From the listing below, extract every line in which the word "calculateIncomeBreakdownFromData" appears.

*-*-*

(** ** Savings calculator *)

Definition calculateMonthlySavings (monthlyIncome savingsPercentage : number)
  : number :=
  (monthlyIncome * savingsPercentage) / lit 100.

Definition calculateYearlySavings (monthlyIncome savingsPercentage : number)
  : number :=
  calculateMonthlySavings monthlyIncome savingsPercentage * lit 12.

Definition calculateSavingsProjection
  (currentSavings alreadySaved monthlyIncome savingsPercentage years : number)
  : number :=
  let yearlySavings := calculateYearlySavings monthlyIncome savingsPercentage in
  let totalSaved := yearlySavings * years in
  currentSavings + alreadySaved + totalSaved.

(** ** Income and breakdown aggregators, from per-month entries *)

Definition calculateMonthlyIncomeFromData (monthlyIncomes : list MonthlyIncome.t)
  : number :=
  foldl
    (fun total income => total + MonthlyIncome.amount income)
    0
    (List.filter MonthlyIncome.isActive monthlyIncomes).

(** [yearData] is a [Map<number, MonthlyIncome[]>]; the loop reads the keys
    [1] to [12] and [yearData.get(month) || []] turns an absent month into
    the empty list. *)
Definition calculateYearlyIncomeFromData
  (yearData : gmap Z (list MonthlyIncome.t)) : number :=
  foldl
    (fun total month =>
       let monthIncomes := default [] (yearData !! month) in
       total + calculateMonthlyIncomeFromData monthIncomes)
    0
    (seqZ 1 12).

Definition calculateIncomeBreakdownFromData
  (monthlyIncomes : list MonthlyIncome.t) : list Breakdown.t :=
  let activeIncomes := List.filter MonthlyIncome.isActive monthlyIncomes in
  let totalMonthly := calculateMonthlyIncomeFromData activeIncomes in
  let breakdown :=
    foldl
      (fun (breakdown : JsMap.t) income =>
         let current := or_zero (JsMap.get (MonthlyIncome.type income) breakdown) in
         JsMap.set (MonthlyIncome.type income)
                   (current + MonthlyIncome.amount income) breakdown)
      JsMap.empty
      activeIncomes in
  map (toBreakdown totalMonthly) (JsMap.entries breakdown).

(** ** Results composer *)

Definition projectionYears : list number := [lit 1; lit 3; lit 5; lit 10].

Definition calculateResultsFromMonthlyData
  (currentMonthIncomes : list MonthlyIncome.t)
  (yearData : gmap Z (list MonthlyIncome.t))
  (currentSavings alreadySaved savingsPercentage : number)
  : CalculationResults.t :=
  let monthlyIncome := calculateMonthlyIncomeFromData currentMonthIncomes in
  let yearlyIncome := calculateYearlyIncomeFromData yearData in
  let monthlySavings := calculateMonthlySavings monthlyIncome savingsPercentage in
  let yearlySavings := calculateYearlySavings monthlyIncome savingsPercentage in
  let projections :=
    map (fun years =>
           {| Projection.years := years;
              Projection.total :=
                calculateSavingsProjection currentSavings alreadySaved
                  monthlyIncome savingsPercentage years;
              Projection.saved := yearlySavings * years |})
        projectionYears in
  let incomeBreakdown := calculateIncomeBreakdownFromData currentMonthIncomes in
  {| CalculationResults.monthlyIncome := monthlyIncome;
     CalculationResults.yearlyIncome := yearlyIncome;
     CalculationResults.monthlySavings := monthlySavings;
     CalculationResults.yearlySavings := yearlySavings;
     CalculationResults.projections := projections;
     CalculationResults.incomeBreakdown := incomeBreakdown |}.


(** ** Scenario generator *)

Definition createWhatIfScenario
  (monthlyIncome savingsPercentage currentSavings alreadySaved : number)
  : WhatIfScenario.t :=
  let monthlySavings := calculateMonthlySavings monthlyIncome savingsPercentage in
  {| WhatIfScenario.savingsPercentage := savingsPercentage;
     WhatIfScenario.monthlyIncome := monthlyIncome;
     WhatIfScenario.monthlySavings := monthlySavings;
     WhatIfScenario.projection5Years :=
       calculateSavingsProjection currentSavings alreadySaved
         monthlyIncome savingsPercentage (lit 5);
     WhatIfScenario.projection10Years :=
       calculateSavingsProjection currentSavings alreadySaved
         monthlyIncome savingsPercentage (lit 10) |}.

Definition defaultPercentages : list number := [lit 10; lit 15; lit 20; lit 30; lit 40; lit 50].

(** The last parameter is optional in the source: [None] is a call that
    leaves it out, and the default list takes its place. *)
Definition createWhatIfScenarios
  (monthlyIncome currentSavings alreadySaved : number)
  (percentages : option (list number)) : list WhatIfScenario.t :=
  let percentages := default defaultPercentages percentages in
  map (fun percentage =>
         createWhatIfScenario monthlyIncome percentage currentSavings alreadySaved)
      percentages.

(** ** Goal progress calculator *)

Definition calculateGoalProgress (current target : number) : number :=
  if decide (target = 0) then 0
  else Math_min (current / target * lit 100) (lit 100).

*-*-*

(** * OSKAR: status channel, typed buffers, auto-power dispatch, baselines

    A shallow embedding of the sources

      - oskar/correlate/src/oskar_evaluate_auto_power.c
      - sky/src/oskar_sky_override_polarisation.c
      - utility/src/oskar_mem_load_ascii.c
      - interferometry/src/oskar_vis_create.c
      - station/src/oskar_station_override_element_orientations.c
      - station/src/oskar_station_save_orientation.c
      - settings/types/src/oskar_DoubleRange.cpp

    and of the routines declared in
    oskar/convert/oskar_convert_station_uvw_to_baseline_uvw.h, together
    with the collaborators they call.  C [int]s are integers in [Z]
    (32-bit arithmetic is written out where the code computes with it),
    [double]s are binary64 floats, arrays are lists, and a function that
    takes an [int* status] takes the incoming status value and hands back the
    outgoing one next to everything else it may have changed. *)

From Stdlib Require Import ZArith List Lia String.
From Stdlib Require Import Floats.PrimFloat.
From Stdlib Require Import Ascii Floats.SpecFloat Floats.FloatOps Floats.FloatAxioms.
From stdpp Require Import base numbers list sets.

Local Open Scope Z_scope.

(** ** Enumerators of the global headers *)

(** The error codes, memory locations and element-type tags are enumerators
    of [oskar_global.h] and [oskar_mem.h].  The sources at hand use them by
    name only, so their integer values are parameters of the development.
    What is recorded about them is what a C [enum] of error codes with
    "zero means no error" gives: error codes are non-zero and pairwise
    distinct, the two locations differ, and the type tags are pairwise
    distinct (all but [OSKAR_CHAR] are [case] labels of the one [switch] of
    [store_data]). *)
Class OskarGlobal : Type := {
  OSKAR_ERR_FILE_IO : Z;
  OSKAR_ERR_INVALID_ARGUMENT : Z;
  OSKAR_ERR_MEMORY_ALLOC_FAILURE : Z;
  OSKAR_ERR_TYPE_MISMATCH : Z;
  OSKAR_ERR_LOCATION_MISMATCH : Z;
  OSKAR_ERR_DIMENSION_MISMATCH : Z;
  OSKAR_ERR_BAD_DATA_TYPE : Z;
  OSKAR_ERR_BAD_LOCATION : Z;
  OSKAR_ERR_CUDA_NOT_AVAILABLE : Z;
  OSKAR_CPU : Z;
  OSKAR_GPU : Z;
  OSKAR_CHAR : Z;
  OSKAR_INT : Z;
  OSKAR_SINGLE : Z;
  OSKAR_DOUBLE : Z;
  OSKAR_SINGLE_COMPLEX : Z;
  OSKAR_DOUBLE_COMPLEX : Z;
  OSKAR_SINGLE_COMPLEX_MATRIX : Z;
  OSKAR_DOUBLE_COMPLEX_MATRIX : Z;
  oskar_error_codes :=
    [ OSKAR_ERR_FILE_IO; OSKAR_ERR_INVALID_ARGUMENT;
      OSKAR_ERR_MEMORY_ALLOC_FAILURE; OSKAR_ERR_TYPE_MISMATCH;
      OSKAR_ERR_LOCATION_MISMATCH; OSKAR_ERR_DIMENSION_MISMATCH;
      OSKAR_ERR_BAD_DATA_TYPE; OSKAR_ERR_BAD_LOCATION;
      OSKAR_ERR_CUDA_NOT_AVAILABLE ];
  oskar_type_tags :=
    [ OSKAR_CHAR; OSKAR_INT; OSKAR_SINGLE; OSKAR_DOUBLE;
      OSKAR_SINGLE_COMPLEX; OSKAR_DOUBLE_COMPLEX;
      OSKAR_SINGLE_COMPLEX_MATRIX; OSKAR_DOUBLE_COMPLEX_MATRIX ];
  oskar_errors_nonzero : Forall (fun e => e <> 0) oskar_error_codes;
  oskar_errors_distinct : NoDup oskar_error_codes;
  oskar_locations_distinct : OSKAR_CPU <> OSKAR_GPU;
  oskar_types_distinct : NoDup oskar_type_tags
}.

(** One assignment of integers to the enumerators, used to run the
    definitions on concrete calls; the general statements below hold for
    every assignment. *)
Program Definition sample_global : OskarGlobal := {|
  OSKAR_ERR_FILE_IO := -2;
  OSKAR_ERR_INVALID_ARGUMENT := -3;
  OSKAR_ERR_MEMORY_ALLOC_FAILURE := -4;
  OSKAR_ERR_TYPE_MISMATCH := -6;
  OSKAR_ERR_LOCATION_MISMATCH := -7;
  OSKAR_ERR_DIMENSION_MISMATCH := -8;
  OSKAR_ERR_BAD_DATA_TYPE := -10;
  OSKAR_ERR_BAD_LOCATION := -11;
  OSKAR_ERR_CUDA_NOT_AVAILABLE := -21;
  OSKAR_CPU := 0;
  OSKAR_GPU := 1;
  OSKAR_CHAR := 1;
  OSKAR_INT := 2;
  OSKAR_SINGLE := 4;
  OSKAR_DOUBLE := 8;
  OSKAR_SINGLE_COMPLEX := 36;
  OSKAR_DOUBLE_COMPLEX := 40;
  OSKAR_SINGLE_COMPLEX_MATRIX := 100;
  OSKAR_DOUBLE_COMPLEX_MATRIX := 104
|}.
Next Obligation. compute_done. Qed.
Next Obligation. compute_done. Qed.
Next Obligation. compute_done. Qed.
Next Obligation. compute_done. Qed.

*-*-*

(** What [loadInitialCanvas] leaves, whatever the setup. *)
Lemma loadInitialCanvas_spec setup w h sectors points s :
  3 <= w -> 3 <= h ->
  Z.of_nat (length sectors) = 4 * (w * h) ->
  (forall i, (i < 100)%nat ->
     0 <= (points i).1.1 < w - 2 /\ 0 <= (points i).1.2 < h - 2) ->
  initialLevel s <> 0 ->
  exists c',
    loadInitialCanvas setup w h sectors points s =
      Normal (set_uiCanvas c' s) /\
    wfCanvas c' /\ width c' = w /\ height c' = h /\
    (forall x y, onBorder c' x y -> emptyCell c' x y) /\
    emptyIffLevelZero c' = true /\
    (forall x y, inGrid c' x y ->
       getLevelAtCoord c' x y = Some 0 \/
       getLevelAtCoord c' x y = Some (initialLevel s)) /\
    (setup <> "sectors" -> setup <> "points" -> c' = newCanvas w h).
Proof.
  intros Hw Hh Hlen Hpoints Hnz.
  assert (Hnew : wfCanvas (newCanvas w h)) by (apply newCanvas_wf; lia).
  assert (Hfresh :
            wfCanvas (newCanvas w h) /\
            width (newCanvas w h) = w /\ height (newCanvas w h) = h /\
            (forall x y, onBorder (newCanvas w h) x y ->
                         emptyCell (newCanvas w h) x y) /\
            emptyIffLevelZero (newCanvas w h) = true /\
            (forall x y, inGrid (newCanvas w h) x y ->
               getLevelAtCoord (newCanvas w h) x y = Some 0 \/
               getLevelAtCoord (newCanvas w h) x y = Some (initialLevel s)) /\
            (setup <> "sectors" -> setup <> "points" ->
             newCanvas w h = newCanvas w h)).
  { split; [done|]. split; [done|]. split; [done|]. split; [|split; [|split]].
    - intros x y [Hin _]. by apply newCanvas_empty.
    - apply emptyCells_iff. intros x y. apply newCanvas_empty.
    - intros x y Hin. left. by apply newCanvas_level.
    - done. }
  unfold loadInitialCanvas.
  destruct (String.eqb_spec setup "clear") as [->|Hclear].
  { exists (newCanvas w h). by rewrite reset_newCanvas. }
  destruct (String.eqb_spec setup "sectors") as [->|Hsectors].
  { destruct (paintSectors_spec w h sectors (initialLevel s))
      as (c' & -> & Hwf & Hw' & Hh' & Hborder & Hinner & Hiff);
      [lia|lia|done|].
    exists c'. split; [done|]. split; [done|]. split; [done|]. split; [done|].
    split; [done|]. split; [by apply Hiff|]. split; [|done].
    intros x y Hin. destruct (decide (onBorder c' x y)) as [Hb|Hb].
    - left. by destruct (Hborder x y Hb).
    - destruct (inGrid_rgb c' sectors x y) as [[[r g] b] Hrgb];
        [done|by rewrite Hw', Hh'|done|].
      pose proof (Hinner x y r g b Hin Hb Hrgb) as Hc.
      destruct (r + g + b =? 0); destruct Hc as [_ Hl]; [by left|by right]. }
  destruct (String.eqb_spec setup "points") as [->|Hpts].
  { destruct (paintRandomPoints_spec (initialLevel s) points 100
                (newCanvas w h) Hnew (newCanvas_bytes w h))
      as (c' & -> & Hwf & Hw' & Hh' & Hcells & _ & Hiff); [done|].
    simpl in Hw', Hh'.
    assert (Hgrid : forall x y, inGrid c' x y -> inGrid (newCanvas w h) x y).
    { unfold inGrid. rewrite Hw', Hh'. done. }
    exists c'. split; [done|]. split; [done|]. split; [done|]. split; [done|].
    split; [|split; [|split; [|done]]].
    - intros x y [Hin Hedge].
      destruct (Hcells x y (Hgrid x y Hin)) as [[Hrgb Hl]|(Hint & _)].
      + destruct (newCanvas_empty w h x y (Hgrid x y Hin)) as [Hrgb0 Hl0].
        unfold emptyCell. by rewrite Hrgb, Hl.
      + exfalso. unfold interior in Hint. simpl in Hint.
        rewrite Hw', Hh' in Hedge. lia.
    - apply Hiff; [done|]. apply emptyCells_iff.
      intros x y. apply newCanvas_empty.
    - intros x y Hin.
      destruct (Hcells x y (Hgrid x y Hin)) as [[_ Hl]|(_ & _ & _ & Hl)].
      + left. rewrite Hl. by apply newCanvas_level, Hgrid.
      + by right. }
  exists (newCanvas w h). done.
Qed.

*-*-*

# REPLY TO THE TASK
Definition calculateIncomeBreakdownFromData
  let incomeBreakdown := calculateIncomeBreakdownFromData currentMonthIncomes in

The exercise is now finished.